Мрачные события в жизни политической элиты сопровождались ростом бунтарских настроений в высших учебных заведениях и школах.

Лю и Дэну было хорошо известно — девятью годами ранее они своими глазами наблюдали за ходом кампании «ста цветов», не говоря уже о собственном опыте, приобретенном в студенческие годы, — с какой скоростью искра, брошенная в среду молодежи, охватывает пламенем всю страну. А сейчас Чэнь Бода, с явного одобрения Мао, опубликовал в «Жэньминь жибао» зажигательные передовые, которые придали вспыхнувшему огню новые силы. В подобных условиях самой разумной практикой была организация «рабочих групп», осуществлявших непосредственную чистку пораженных заразой ревизионизма парткомов. В Пекинском университете такая работа уже велась. Но являлось ли это тем, что имел в виду Председатель?

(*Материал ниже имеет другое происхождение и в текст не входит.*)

(** * markdown-preview-include: the include expander, embedded and verified

    The development follows [src/source/includeSettings.ts] (the settings
    interface followed by the current version of the plugin):
    [sliceLines], [formatQuote], [replace] and [execute], together with the
    two directive patterns.  The two earlier versions among the sources
    fill in the messages and splice in the same way; they lack the quote
    mode and, the earliest, the word indices.  JavaScript strings are modelled as [string]
    (one [ascii] per code unit, so texts are restricted to code units below
    256), numbers produced by [parseInt] as [number] (NaN or an integer),
    and the file system as a function from paths to entries.  Every call of
    [fs.existsSync] and [fs.readFileSync] is recorded in an event log, as is
    every entry to and exit from [execute]. *)

From Stdlib Require Import String Ascii List ZArith Lia Bool Arith DecimalString.
Import ListNotations.
Open Scope string_scope.
Open Scope nat_scope.

(* ================================================================== *)
(** ** JavaScript primitives used by the plugin *)
(* ================================================================== *)

Module JS.

(** Line feed and carriage return; Rocq string literals have no escapes. *)
Definition LF : ascii := ascii_of_nat 10.
Definition CR : ascii := ascii_of_nat 13.
Definition nl : string := String LF "".

(** [WhiteSpace] and [LineTerminator] code units below 256: what [\s],
    [String.prototype.trim] and the prefix skipped by [parseInt] accept. *)
Definition isWhiteSpace (c : ascii) : bool :=
  let n := nat_of_ascii c in
  (n =? 9) || (n =? 10) || (n =? 11) || (n =? 12) || (n =? 13)
  || (n =? 32) || (n =? 160).

Definition isDigit (c : ascii) : bool :=
  let n := nat_of_ascii c in (48 <=? n) && (n <=? 57).

(** [s.slice(0, n)] and [s.slice(n, s.length)] for [0 <= n]. *)
Fixpoint take (n : nat) (s : string) : string :=
  match n, s with
  | S n', String c s' => String c (take n' s')
  | _, _ => ""
  end.

Fixpoint drop (n : nat) (s : string) : string :=
  match n, s with
  | S n', String _ s' => drop n' s'
  | _, _ => s
  end.

Fixpoint trimStart (s : string) : string :=
  match s with
  | String c s' => if isWhiteSpace c then trimStart s' else s
  | "" => ""
  end.

Fixpoint trimEnd (s : string) : string :=
  match s with
  | "" => ""
  | String c s' =>
      match trimEnd s' with
      | "" => if isWhiteSpace c then "" else String c ""
      | t => String c t
      end
  end.

Definition trim (s : string) : string := trimEnd (trimStart s).

(** Prepend a code unit to the first piece of a split under construction. *)
Definition push (c : ascii) (pieces : list string) : list string :=
  match pieces with
  | w :: ws => String c w :: ws
  | [] => [String c ""]
  end.

(** [s.split(sep)] for a one-character string separator. *)
Fixpoint splitOn (sep : ascii) (s : string) : list string :=
  match s with
  | "" => [""]
  | String c s' =>
      if Ascii.eqb c sep then "" :: splitOn sep s' else push c (splitOn sep s')
  end.

(** [s.split(/\r?\n/)]. *)
Fixpoint splitLines (s : string) : list string :=
  match s with
  | "" => [""]
  | String c s' =>
      if Ascii.eqb c LF then "" :: splitLines s'
      else
        match s' with
        | String d s'' =>
            if Ascii.eqb c CR && Ascii.eqb d LF then "" :: splitLines s''
            else push c (splitLines s')
        | "" => [String c ""]
        end
  end.

(** [s.split(/\s+/)]: every maximal run of white space is one separator;
    leading or trailing white space leaves an empty first or last piece. *)
Fixpoint splitWs_from (inSep : bool) (s : string) : list string :=
  match s with
  | "" => [""]
  | String c s' =>
      if isWhiteSpace c then
        if inSep then splitWs_from true s' else "" :: splitWs_from true s'
      else push c (splitWs_from false s')
  end.

Definition splitWs (s : string) : list string := splitWs_from false s.

(** [pieces.join(sep)]. *)
Fixpoint join (sep : string) (pieces : list string) : string :=
  match pieces with
  | [] => ""
  | [x] => x
  | x :: xs => x ++ sep ++ join sep xs
  end.

(** Numbers as [parseInt] produces them.  Integers are kept exact; beyond
    2^53 JavaScript rounds, which no comparison with an array length can
    observe. *)
Inductive number : Type :=
| NaN
| Num (z : Z).

Definition minus (a : number) (k : Z) : number :=
  match a with NaN => NaN | Num z => Num (z - k) end.

Definition plus (a : number) (k : Z) : number :=
  match a with NaN => NaN | Num z => Num (z + k) end.

(** [a > 0]. *)
Definition positive (a : number) : bool :=
  match a with NaN => false | Num z => (0 <? z)%Z end.

Definition digitValue (c : ascii) : option Z :=
  let n := nat_of_ascii c in
  if (48 <=? n) && (n <=? 57) then Some (Z.of_nat (n - 48))
  else if (97 <=? n) && (n <=? 122) then Some (Z.of_nat (n - 87))
  else if (65 <=? n) && (n <=? 90) then Some (Z.of_nat (n - 55))
  else None.

(** The longest prefix of digits of the radix; [acc] is [None] until a
    digit has been read. *)
Fixpoint parseDigits (radix : Z) (acc : option Z) (s : string) : option Z :=
  match s with
  | "" => acc
  | String c s' =>
      match digitValue c with
      | Some d =>
          if (d <? radix)%Z
          then parseDigits radix
                 (Some (radix * match acc with Some a => a | None => 0 end + d)%Z) s'
          else acc
      | None => acc
      end
  end.

(** [parseInt(s)] without a radix argument. *)
Definition parseInt (s : string) : number :=
  let s := trimStart s in
  let '(negative, s) :=
    match s with
    | String "-" r => (true, r)
    | String "+" r => (false, r)
    | _ => (false, s)
    end in
  let '(radix, s) :=
    match s with
    | String "0" (String "x" r) => (16%Z, r)
    | String "0" (String "X" r) => (16%Z, r)
    | _ => (10%Z, s)
    end in
  match parseDigits radix None s with
  | None => NaN
  | Some n => Num (if negative then - n else n)
  end.

(** The relative index clamping of [Array.prototype.slice]. *)
Definition relIndex (len : nat) (k : number) : nat :=
  match k with
  | NaN => 0
  | Num z =>
      if (z <? 0)%Z then Z.to_nat (Z.max (Z.of_nat len + z) 0)
      else Nat.min (Z.to_nat z) len
  end.

(** [l.slice(start, end)]; [end_ = None] stands for an omitted argument. *)
Definition slice {A : Type} (l : list A) (start : number) (end_ : option number)
  : list A :=
  let len := List.length l in
  let k := relIndex len start in
  let final := match end_ with None => len | Some e => relIndex len e end in
  firstn (final - k) (skipn k l).

(** [l[i] = v] for an index inside the array. *)
Fixpoint update {A : Type} (i : nat) (v : A) (l : list A) : list A :=
  match l, i with
  | [], _ => []
  | _ :: xs, 0 => v :: xs
  | x :: xs, S i' => x :: update i' v xs
  end.

(** [s.indexOf(pat)]: the position of the first occurrence. *)
Fixpoint indexOf (pat s : string) : option nat :=
  if String.prefix pat s then Some 0
  else
    match s with
    | "" => None
    | String _ s' => option_map S (indexOf pat s')
    end.

(** [GetSubstitution] for a string pattern (no captures): the replacement
    text is scanned for [$$], [$&], [$`] and [$']. *)
Fixpoint getSubstitution (matched before after replacement : string) : string :=
  match replacement with
  | "" => ""
  | String c r =>
      if Ascii.eqb c "$" then
        match r with
        | String d r' =>
            if Ascii.eqb d "$" then
              String "$" (getSubstitution matched before after r')
            else if Ascii.eqb d "&" then
              matched ++ getSubstitution matched before after r'
            else if Ascii.eqb d "`" then
              before ++ getSubstitution matched before after r'
            else if Ascii.eqb d "'" then
              after ++ getSubstitution matched before after r'
            else String c (getSubstitution matched before after r)
        | "" => String c ""
        end
      else String c (getSubstitution matched before after r)
  end.

(** [s.replace(pat, replacement)] with a string pattern: only the first
    occurrence is replaced. *)
Definition replace (s pat replacement : string) : string :=
  match indexOf pat s with
  | None => s
  | Some i =>
      let before := take i s in
      let after := drop (i + String.length pat) s in
      before ++ getSubstitution pat before after replacement ++ after
  end.

(** [s.replace(/\\/g, '/')]. *)
Fixpoint backslashesToSlashes (s : string) : string :=
  match s with
  | "" => ""
  | String c s' =>
      String (if Ascii.eqb c "\" then "/"%char else c) (backslashesToSlashes s')
  end.

Definition lowerChar (c : ascii) : ascii :=
  let n := nat_of_ascii c in
  if ((65 <=? n) && (n <=? 90))
     || ((192 <=? n) && (n <=? 222) && negb (n =? 215))
  then ascii_of_nat (n + 32) else c.

Definition upperAscii (c : ascii) : ascii :=
  let n := nat_of_ascii c in
  if (97 <=? n) && (n <=? 122) then ascii_of_nat (n - 32) else c.

Fixpoint toLowerCase (s : string) : string :=
  match s with
  | "" => ""
  | String c s' => String (lowerChar c) (toLowerCase s')
  end.

(** [n.toString()] for a non-negative integer. *)
Definition toString (n : Z) : string :=
  NilEmpty.string_of_uint (N.to_uint (Z.to_N n)).

(** Truthiness of an optional string: [undefined] and [''] are falsy. *)
Definition truthy (s : option string) : bool :=
  match s with
  | Some (String _ _) => true
  | _ => false
  end.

Лидеры «переднего края» пребывали в растерянности.

Мао же находился в Ханчжоу. Выехав из столицы в ноябре, он, по-видимому, и не собирался возвращаться. В телефонном разговоре Лю упрашивал его приехать в Пекин, чтобы направлять движение лично. Мао ответил, что предпочитает еще на некоторое время задержаться на юге и предоставляет центральному руководству полную свободу действий. Через несколько дней, надеясь получить более детальные инструкции, Лю и Дэн вылетели в Ханчжоу, однако ничего нового от Мао они не услышали. Правда, Председатель снизошел до объяснений, заявив, что «рабочие группы — это неплохо, необходимо лишь проследить, чтобы решение об их организации принималось без всякой спешки». Фраза прозвучала с обычной для Мао многозначительностью.